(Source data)

= = = =

(** The expression of a token that is an operand by itself. *)
Definition simple_primary (tk : tok) : option Expr :=
  match tk with
  | (IntegerToken, v, _) => Some (ValueExpr (VInt v))
  | (StringToken, _, text) => Some (ValueExpr (VStr text))
  | (KeywordToken, _, text) => Some (VarExpr text)
  | _ => None
  end.

(** What [CompileExpr] does after a primary [e], from the reader [tr1]. *)
Definition after_primary (fuel : nat) (e : Expr) (b : Basic) (tr1 : TokenReader)
  : res (option Expr * Basic * TokenReader) :=
  match PeekToken tr1 with
  | Ok ((tk3, _, text3), tr2) =>
      if Token_eqb tk3 OperatorToken then
        match BinaryOps text3 with
        | Some op =>
            match ReadToken tr2 with
            | Ok (_, tr3) =>
                match CompileExpr fuel b tr3 with
                | Ok (Some e2, b', tr') => Ok (Some (BinaryExpr text3 op e e2), b', tr')
                | Ok (None, b', tr') => Ok (None, b', tr')
                | Fatal => Fatal
                | Panic => Panic
                | OutOfFuel => OutOfFuel
                end
            | Fatal => Fatal
            | Panic => Panic
            | OutOfFuel => OutOfFuel
            end
        | None => Ok (Some e, b, tr2)
        end
      else Ok (Some e, b, tr2)
  | Fatal => Fatal
  | Panic => Panic
  | OutOfFuel => OutOfFuel
  end.

(** ** The vocabulary of the further properties *)

Definition no_quote (v : list rune) : bool :=
  forallb (fun ch => negb (is_rune dquote ch)) v.

(** The value of the digits [d] read after the value [acc]. *)
Fixpoint uint_value (d : Decimal.uint) (acc : Z) : Z :=
  match d with
  | Decimal.Nil => acc
  | Decimal.D0 l => uint_value l (acc * 10 + 0)
  | Decimal.D1 l => uint_value l (acc * 10 + 1)
  | Decimal.D2 l => uint_value l (acc * 10 + 2)
  | Decimal.D3 l => uint_value l (acc * 10 + 3)
  | Decimal.D4 l => uint_value l (acc * 10 + 4)
  | Decimal.D5 l => uint_value l (acc * 10 + 5)
  | Decimal.D6 l => uint_value l (acc * 10 + 6)
  | Decimal.D7 l => uint_value l (acc * 10 + 7)
  | Decimal.D8 l => uint_value l (acc * 10 + 8)
  | Decimal.D9 l => uint_value l (acc * 10 + 9)
  end.

Definition within (strt end_ : Z) (l : Line) : bool :=
  (strt <=? Number l) && (Number l <=? end_).

(** The store after DELETE with two numbers, as in the case DELETE of
    [Program]. *)
Definition delete_range (strt end_ : Z) (c : list Line) : list Line :=
  fold_left (fun c line => Delete line c)
            (AscendGreaterOrEqual (mkLine strt None) (gather end_) c []) c.

(** What LIST and SAVE write for one line. *)
Definition rendered (l : Line) : string :=
  match Print_iface (Stmt_ l) with
  | Ok p => fmt_d (Number l) +:+ " " +:+ p +:+ nl
  | _ => ""
  end.

Fixpoint listing (lines : list Line) : string :=
  match lines with
  | [] => ""
  | l :: rest => rendered l +:+ listing rest
  end.

Definition printable (l : Line) : Prop := Print_iface (Stmt_ l) <> Panic.

(** The lines of [goto_state] and the line that [40 FOR] stores: FOR
    compiles to the nil statement. *)
Definition for_state : Basic :=
  mkBasic ∅
          [mkLine 10 (Some (GotoStmt 25));
           mkLine 20 (Some (PrintStmt [ValueExpr (VInt 1)]));
           mkLine 30 (Some (PrintStmt [ValueExpr (VInt 2)]));
           mkLine 40 None]
          "" "" ∅.

(** The line holds a statement that [Print] renders: not the nil statement
    that FOR, NEXT, INPUT, WHILE and WEND leave, and no IF with a nil
    branch after THEN. *)
Definition renders (l : Line) : bool :=
  match Print_iface (Stmt_ l) with
  | Ok _ => true
  | _ => false
  end.

(** The value [v] has the tag that the last character of [name] asks for. *)
Definition tag_ok (name : string) (v : Value) : bool :=
  match last_rune name, v with
  | Some c, VStr _ => is_rune "$" c
  | Some c, VInt _ => negb (is_rune "$" c) && is_rune "%" c
  | _, _ => false
  end.

Definition typed (vars : gmap string Value) : Prop :=
  map_Forall (fun name v => tag_ok name v = true) vars.

Fixpoint joined (vals : list Value) : string :=
  match vals with
  | [] => ""
  | [v] => Value_String v
  | v :: rest => Value_String v +:+ ", " +:+ joined rest
  end.

(** The stored lines are in ascending order of their numbers, without two
    lines of one number, and every variable has the tag of its name. *)
Definition inv (b : Basic) : Prop := sorted (Code b) /\ typed (Vars b).

Definition keeps {A} (m : M A) : Prop :=
  forall b tr a b' tr', m b tr = Ok (a, b', tr') -> inv b -> inv b'.

(** What a compiling method leaves: after a success the state of before;
    after a failure one more message in [ErrW] and a reader at the end of
    its line. *)
Definition tidy {A} (ok : A -> bool) (m : M A) : Prop :=
  forall b tr a b' tr',
    m b tr = Ok (a, b', tr') ->
    if ok a then b' = b
    else AtEOL tr' = true /\ exists msg, b' = err (ln msg) b.

Definition always {A} (a : A) : bool := true.

Definition is_some {A} (o : option A) : bool :=
  match o with
  | Some _ => true
  | None => false
  end.

(** The statements that go on with the next line, or fail. *)
Definition sequential (st : option Stmt) : bool :=
  match st with
  | Some (RemStmt _) | Some (AssignStmt _ _) | Some (PrintStmt _) => true
  | _ => false
  end.

(** The lines executed one after the other, up to the first that fails. *)
Fixpoint in_order (lines : list Line) (b : Basic) : res Basic :=
  match lines with
  | [] => Ok b
  | l :: rest =>
      rbind (Execute_iface (Stmt_ l) b (Number l) []) (fun '(next, _, b') =>
        if next <=? 0 then Ok b' else in_order rest b')
  end.

Definition counting_state : Basic :=
  mkBasic ∅
          [mkLine 10 (Some (AssignStmt "N%" (ValueExpr (VInt 1))));
           mkLine 20 (Some (PrintStmt [VarExpr "N%"]));
           mkLine 30 (Some (PrintStmt [VarExpr "M%"]));
           mkLine 40 (Some (PrintStmt [VarExpr "N%"]))]
          "" "" ∅.

Definition no_newline (v : list rune) : bool :=
  forallb (fun ch => negb (is_rune newline ch)) v.

(** The end of [CompileKeyword] when [full] is true: the statement must be
    followed by the end of the line. *)
Definition end_of_statement (fuel : nat) (kw : string) (stmt : option Stmt) : M compiled :=
  mbind readT (fun x =>
    let '(tk, _, _) := x in
    if negb (Token_eqb tk EndOfLine) then
      mbind (Error fuel ("basic: error: too many argument to keyword: " +:+ kw))
            (fun _ => mret failed)
    else mret (stmt, true)).

Definition is_upper (ch : rune) : bool := between "A" ch "Z".

Inductive atom : Type :=
| ALit (z : Z)
| AVar (letters : list rune) (suffix : rune).

Definition atom_ok (a : atom) : bool :=
  match a with
  | ALit z => (0 <=? z) && (z <=? Int.MaxInt)
  | AVar ls sfx => nonempty ls && forallb is_upper ls && is_suffix sfx
  end.

Definition atom_operand (a : atom) : operand :=
  match a with
  | ALit z => Num (list_ascii_of_string (fmt_d z))
  | AVar ls sfx => Name ls sfx
  end.

Definition atom_expr (a : atom) : Expr :=
  match a with
  | ALit z => ValueExpr (VInt z)
  | AVar ls sfx => VarExpr (string_of_list_ascii (ls ++ [sfx]))
  end.

Definition operands (rest : list (chain_op * atom)) : list (chain_op * operand) :=
  map (fun p => (fst p, atom_operand (snd p))) rest.

(** An expression at the top of a statement: a chain of operands, or one
    string literal. *)
Inductive texpr : Type :=
| TChain (first : atom) (rest : list (chain_op * atom))
| TStr (v : string).

Definition texpr_ok (e : texpr) : bool :=
  match e with
  | TChain first rest => atom_ok first && forallb (fun p => atom_ok (snd p)) rest
  | TStr v => no_quote (list_ascii_of_string v)
  end.

Definition texpr_expr (e : texpr) : Expr :=
  match e with
  | TChain first rest => right_nested (atom_operand first) (operands rest)
  | TStr v => ValueExpr (VStr v)
  end.

(** The fuel that compiling the expression takes. *)
Definition texpr_fuel (e : texpr) : nat :=
  match e with
  | TChain _ rest => S (length rest)
  | TStr _ => 1
  end.

(** A token that does not continue an expression. *)
Definition ends_expression (tk : tok) : bool :=
  match tk with
  | (OperatorToken, _, name) => negb (is_some (BinaryOps name))
  | _ => true
  end.

Inductive cstmt : Type :=
| CEnd
| CReturn
| CGoto (target : Z)
| CGoSub (target : Z)
| CAssign (letters : list rune) (suffix : rune) (e : texpr)
| CPrint (e : texpr) (es : list texpr)
| CIfGoto (first : atom) (rest : list (chain_op * atom)) (target : Z).

Definition number_ok (z : Z) : bool := (0 <=? z) && (z <=? Int.MaxInt).

Definition cstmt_ok (c : cstmt) : bool :=
  match c with
  | CEnd | CReturn => true
  | CGoto target | CGoSub target => number_ok target
  | CAssign ls sfx e => atom_ok (AVar ls sfx) && texpr_ok e
  | CPrint e es => texpr_ok e && forallb texpr_ok es
  | CIfGoto first rest target => texpr_ok (TChain first rest) && number_ok target
  end.

Definition cstmt_stmt (c : cstmt) : Stmt :=
  match c with
  | CEnd => EndStmt
  | CReturn => ReturnStmt
  | CGoto target => GotoStmt target
  | CGoSub target => GoSubStmt target
  | CAssign ls sfx e => AssignStmt (string_of_list_ascii (ls ++ [sfx])) (texpr_expr e)
  | CPrint e es => PrintStmt (map texpr_expr (e :: es))
  | CIfGoto first rest target => IfGotoStmt (texpr_expr (TChain first rest)) target
  end.

Fixpoint print_fuel (es : list texpr) : nat :=
  match es with
  | [] => 0
  | e :: rest => S (Nat.max (texpr_fuel e) (print_fuel rest))
  end.

(** The fuel that compiling the statement takes. *)
Definition cstmt_fuel (c : cstmt) : nat :=
  match c with
  | CEnd | CReturn | CGoto _ | CGoSub _ => 1
  | CAssign _ _ e => S (texpr_fuel e)
  | CPrint e es => S (print_fuel (e :: es))
  | CIfGoto _ rest _ => S (S (length rest))
  end.

(** The text of the items of PRINT after the first. *)
Fixpoint more_items (es : list texpr) : list rune :=
  match es with
  | [] => []
  | e :: rest =>
      (","%char :: " "%char :: list_ascii_of_string (Expr_Print (texpr_expr e)))
      ++ more_items rest
  end.

(** A program: the numbers and the statements of its lines. *)
Definition cprog_lines (prog : list (Z * cstmt)) : list Line :=
  map (fun p => mkLine (fst p) (Some (cstmt_stmt (snd p)))) prog.

Definition cprog_ok (fuel : nat) (prog : list (Z * cstmt)) : Prop :=
  sorted (cprog_lines prog)
  /\ (length prog < fuel)%nat
  /\ forall n c, In (n, c) prog ->
                 number_ok n = true /\ cstmt_ok c = true
                 /\ (length prog + cstmt_fuel c <= fuel)%nat.

(** The program of the tests. *)
Definition test_program : list (Z * cstmt) :=
  [(10, CAssign (list_ascii_of_string "ABC") "%" (TChain (ALit 123) []));
   (20, CAssign (list_ascii_of_string "ABC") "$" (TStr "def"));
   (25, CIfGoto (AVar (list_ascii_of_string "ABC") "%") [(Eq, ALit 123)] 50);
   (30, CPrint (TChain (AVar (list_ascii_of_string "ABC") "%") []) []);
   (40, CGoSub 50);
   (45, CEnd);
   (50, CPrint (TChain (AVar (list_ascii_of_string "ABC") "%") [])
               [TChain (AVar (list_ascii_of_string "ABC") "$") []; TStr "done"]);
   (55, CReturn)].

= = = =

Copy out all the lines of the records that include "OperatorToken".

      if Token_eqb tk3 OperatorToken then
  | (OperatorToken, _, name) => negb (is_some (BinaryOps name))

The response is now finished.